▸ WHAT IS EXPECTED:
Exactly as written, restate the material below from its first line through the line containing "some_or_throw (readFileSync path)", and stop there.

▸ DATA PROVIDED:
########

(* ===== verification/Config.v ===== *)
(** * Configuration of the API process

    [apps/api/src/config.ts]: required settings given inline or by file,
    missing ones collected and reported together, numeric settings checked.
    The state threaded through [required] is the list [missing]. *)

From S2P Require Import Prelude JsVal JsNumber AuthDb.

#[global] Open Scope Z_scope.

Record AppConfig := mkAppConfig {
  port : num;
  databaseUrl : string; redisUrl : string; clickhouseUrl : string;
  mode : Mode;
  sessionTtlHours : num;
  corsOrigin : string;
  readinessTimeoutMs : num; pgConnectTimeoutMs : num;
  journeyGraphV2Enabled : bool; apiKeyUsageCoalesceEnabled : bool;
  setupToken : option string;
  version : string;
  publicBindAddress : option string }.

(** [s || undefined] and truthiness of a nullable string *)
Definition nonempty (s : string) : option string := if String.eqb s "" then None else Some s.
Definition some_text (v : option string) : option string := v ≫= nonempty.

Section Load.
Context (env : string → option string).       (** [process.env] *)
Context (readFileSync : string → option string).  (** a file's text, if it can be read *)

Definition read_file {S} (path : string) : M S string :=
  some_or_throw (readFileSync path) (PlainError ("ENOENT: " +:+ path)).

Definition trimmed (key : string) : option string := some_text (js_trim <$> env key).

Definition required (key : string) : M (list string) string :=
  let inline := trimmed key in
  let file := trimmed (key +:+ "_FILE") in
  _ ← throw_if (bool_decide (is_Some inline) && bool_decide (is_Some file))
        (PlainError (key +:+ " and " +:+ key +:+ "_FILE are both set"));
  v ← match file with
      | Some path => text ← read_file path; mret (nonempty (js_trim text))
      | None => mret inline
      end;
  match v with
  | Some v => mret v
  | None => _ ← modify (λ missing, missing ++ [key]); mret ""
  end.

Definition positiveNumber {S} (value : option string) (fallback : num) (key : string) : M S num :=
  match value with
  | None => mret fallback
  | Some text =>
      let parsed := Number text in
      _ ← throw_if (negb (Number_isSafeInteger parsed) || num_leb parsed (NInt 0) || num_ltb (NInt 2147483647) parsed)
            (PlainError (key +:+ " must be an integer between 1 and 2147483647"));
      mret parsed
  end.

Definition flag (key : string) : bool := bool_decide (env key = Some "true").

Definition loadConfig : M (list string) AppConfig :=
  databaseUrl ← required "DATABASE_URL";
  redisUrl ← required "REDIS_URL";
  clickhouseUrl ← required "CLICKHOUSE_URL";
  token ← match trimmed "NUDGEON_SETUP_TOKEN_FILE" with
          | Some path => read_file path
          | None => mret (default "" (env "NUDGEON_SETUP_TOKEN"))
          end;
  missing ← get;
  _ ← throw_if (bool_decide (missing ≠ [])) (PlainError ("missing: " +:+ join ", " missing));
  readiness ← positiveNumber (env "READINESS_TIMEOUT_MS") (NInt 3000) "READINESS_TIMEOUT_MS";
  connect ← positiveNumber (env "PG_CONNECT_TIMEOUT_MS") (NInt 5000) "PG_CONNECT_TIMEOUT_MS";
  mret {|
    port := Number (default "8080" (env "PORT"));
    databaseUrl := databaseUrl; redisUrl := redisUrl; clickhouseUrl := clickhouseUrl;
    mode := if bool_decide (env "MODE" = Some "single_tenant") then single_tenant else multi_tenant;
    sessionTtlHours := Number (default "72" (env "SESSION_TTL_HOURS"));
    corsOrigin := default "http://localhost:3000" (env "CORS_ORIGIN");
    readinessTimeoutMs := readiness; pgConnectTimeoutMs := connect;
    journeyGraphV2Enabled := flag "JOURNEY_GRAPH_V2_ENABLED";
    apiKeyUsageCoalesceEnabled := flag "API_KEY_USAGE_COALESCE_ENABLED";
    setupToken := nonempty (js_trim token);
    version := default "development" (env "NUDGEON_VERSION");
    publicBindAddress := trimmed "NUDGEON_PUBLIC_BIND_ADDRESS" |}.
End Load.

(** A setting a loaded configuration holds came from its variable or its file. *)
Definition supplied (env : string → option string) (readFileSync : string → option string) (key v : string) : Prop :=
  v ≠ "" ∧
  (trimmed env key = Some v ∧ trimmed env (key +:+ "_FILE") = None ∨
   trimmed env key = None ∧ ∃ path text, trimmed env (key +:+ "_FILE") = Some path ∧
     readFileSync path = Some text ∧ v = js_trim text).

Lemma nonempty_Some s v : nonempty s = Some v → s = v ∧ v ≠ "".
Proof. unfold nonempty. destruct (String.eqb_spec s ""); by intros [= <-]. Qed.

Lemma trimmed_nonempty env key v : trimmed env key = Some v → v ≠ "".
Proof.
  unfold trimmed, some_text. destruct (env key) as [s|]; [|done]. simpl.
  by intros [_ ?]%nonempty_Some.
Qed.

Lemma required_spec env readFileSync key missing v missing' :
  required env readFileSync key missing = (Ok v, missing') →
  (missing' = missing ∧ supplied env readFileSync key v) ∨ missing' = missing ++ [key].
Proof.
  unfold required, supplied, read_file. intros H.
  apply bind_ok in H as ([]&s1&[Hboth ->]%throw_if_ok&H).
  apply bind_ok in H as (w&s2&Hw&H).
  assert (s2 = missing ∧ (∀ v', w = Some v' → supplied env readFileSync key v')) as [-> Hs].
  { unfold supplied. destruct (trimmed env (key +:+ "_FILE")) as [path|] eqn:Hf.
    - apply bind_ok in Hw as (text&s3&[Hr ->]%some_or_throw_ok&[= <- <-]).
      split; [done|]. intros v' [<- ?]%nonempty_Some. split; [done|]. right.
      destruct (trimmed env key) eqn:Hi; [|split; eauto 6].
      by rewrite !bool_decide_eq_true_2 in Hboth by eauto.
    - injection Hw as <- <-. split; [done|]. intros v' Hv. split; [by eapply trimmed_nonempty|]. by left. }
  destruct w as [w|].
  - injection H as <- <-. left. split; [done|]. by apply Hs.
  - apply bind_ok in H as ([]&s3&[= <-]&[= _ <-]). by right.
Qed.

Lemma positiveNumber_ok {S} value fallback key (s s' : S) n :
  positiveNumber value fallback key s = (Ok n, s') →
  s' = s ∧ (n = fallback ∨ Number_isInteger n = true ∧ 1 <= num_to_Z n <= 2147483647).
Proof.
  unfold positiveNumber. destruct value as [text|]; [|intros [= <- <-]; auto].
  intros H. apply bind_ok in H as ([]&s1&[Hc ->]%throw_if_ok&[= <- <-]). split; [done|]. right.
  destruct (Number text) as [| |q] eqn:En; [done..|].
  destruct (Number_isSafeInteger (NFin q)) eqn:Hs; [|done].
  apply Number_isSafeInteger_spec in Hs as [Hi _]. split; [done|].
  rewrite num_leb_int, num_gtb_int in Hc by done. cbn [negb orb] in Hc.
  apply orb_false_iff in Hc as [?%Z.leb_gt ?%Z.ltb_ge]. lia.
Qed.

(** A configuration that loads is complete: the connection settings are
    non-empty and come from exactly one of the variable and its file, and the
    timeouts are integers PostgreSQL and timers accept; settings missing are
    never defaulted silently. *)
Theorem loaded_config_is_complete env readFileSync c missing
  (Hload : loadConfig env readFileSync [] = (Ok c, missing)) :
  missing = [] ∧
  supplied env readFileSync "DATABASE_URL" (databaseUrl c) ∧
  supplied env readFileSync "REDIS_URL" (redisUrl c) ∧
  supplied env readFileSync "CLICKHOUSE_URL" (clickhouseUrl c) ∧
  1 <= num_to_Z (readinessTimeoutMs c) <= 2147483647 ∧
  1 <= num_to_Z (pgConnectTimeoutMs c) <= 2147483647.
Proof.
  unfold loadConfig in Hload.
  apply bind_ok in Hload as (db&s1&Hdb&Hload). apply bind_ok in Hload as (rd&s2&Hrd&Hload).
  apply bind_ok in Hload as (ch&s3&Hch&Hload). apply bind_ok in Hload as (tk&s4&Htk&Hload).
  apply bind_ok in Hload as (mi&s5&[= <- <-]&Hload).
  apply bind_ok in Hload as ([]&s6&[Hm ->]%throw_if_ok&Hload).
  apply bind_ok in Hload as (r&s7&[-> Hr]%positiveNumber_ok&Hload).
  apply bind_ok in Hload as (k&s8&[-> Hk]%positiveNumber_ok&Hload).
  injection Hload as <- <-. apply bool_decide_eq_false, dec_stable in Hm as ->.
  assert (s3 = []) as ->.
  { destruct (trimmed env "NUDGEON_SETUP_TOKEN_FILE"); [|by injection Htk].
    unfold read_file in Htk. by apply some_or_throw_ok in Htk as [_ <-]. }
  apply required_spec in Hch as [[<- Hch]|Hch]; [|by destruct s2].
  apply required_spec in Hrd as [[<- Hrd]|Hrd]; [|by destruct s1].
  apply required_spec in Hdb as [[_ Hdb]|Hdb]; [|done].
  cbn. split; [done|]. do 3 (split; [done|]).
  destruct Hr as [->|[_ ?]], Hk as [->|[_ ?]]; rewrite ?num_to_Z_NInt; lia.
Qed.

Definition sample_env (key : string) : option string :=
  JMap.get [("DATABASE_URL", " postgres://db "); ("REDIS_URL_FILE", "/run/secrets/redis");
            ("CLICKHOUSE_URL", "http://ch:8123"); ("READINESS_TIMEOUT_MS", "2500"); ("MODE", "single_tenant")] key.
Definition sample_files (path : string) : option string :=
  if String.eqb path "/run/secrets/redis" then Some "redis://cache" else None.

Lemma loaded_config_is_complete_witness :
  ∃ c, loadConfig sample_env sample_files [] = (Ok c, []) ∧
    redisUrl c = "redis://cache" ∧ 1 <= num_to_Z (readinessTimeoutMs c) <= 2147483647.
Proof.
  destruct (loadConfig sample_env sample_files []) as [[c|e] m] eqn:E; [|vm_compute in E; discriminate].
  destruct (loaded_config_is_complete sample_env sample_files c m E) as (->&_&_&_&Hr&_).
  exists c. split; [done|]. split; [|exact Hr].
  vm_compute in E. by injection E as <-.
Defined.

########

▸ SOLUTION TO THIS PROBLEM:
(* ===== verification/Config.v ===== *)
(** * Configuration of the API process

    [apps/api/src/config.ts]: required settings given inline or by file,
    missing ones collected and reported together, numeric settings checked.
    The state threaded through [required] is the list [missing]. *)

From S2P Require Import Prelude JsVal JsNumber AuthDb.

#[global] Open Scope Z_scope.

Record AppConfig := mkAppConfig {
  port : num;
  databaseUrl : string; redisUrl : string; clickhouseUrl : string;
  mode : Mode;
  sessionTtlHours : num;
  corsOrigin : string;
  readinessTimeoutMs : num; pgConnectTimeoutMs : num;
  journeyGraphV2Enabled : bool; apiKeyUsageCoalesceEnabled : bool;
  setupToken : option string;
  version : string;
  publicBindAddress : option string }.

(** [s || undefined] and truthiness of a nullable string *)
Definition nonempty (s : string) : option string := if String.eqb s "" then None else Some s.
Definition some_text (v : option string) : option string := v ≫= nonempty.

Section Load.
Context (env : string → option string).       (** [process.env] *)
Context (readFileSync : string → option string).  (** a file's text, if it can be read *)

Definition read_file {S} (path : string) : M S string :=
  some_or_throw (readFileSync path) (PlainError ("ENOENT: " +:+ path)).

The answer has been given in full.